Please write out exactly the lines of the data below from the line holding "pose proof (view_with_ref" through the line holding "apply wp_bind, wp_realtime.", and leave out the rest.

(Records Opens)

Lemma get_touch_spec s held k w x :
  inv e s held -> roomy held -> 0 <= x ->
  wp (Mgr.get_touch e k.1 k.2 w x) s (fun r s' =>
    found e s held k ((fun a => (a.1.1, (fun en => (en, tt)) <$> a.1.2, a.2))
        (spec_get_touch k w (Current_Time.realtime (time_of s) x) (model_of s)))
      ((fun p => (p, tt)) <$> r.1, r.2) s').
Proof.
  intros Hi Hr Hx. unfold Mgr.get_touch, spec_get_touch. cbn [model_of fst snd]. apply wp_bind.
  pose proof (c_held _ _ _ (inv_core e _ _ Hi)) as H0. set (t := Current_Time.realtime (time_of s) x).
  assert (0 <= t < 2 ^ 32) as Ht by (apply realtime_range; [apply Hi|done]).
  unfold Mgr.do_get_touch. apply wp_bind. eapply wp_map_find; [done| |].
  - intros ->. apply wp_ret, wp_bind. eapply wp_stat; [done|solve_event|]. intros s1 Hk1 Hi1. apply wp_ret.
    split; [apply Hk1|]. split_and!; [done| |done]. apply model_world; [by apply calm_world|]. apply view_core, Hk1.
  - intros o oit0 Hol Hoit Hk Hv. apply wp_bind. eapply wp_add_ref; [done..|pose proof (Hr o); lia|]. intros s1 Hi1.
    assert (old_item s1 (give o 1 held) o (with_ref oit0)) as Ho1.
    { split; [apply lookup_insert_eq|done|]. rewrite give_eq. pose proof (H0 o). lia. }
    pose proof (view_with_ref e s held o oit0 Hi Hi1 Hoit Hol) as Hv1. fold s1 in Hv1.
    apply wp_bind, wp_realtime. change (Current_Time.get_current_time (curr_time_ s1)) with (time_of s). fold t.
    apply wp_bind. eapply (wp_set_member s1 (give o 1 held) o (with_ref oit0) (fun it => it <| expire_time := t |>)); [done..|].
    intros s2 Hs2 Hi2 Ho2 Hk2 Hv2. set (oit := (with_ref oit0) <| expire_time := t |>) in *. apply wp_ret.
    change (key_of (with_ref oit0)) with (key_of oit0) in *. rewrite Hk in *.
    assert (view s2 = <[k := entry_of oit]> (view s)) as Hv2' by (rewrite Hv2; f_equal; exact Hv1). clear Hv2. rename Hv2' into Hv2.
    assert (watch_map_ s2 = watch_map_ s /\ curr_time_ s2 = curr_time_ s) as [Hwm2 Ht2] by (by subst s2).
    rewrite Hv. change ((entry_of oit0) <| e_expire_time := t |>) with (entry_of oit).
    pose proof (old_class e s2 _ o oit Hi2 Ho2) as Hc. apply wp_bind. eapply wp_item; [apply Ho2|].
    assert (watch_ok w (watch_map_ s) = (w =? 0) || valid_watch s2 w) as -> by (unfold valid_watch; by rewrite Hwm2).
    assert (entry_of oit = (entry_of oit0) <| e_expire_time := t |>) as Hen by done.
    destruct (Z.eqb_spec w 0) as [->|Hw]; cbn [negb orb].
    + apply wp_bind. eapply wp_stat; [done|solve_event|]. intros s3 Hk3 Hi3. apply wp_ret.
      pose proof (old_calm _ _ _ _ _ Hk3 Ho2) as [Ho3 Hl3 _].
      split; [by rewrite (k_time _ _ Hk3)|]. split_and!; try done; [|by eexists].
      unfold model_of. by rewrite (k_watch _ _ Hk3), (view_core _ _ (k_core _ _ Hk3)), Hv2, Hwm2.
    + apply wp_bind, wp_gets. fold (valid_watch s2 w). destruct (valid_watch s2 w).
      * apply wp_bind. eapply wp_watch_found; [done..|]. intros s3 it Hi3 Hw3 Hl3 Ho3 Hk3 He3 Hv3.
        apply wp_bind. eapply wp_stat; [done|solve_event|]. intros s4 Hk4 Hi4. apply wp_ret.
        assert (entry_of it = (entry_of oit) <| e_watches ::= watched w |>) as He.
        { rewrite He3. unfold watched. by destruct (Z.eqb_spec w 0). }
        split; [by rewrite (k_time _ _ Hk4), (sw_time _ _ Hw3)|]. split_and!; try done.
        -- unfold model_of. by rewrite (k_watch _ _ Hk4), (sw_watch _ _ Hw3), (view_core _ _ (k_core _ _ Hk4)), Hv3, Hv2, He,
             Hwm2, insert_insert_eq.
        -- by rewrite (sc_hash _ _ (k_core _ _ Hk4)).
        -- exists it. by rewrite (sc_heap _ _ (k_core _ _ Hk4)).
      * apply wp_bind. eapply (wp_stat_old e s2 s2); [done..|solve_event|]. intros s3 Hi3 Ho3 Hw3 Hv3 _.
        apply wp_bind. eapply wp_release_old; [done|by apply roomy_room|done|apply Ho3|].
        intros s4 Hi4 Hw4 Hv4 _ _ _ _ _. apply wp_ret.
        split; [by rewrite (sw_time _ _ Hw4), (sw_time _ _ Hw3)|]. split_and!; [done| |done].
        unfold model_of. by rewrite Hv4, Hv3, Hv2, (sw_watch _ _ Hw4), (sw_watch _ _ Hw3), Hwm2.
Qed.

(Records Closes)

**Answer section**:
    pose proof (view_with_ref e s held o oit0 Hi Hi1 Hoit Hol) as Hv1. fold s1 in Hv1.
    apply wp_bind, wp_realtime. change (Current_Time.get_current_time (curr_time_ s1)) with (time_of s). fold t.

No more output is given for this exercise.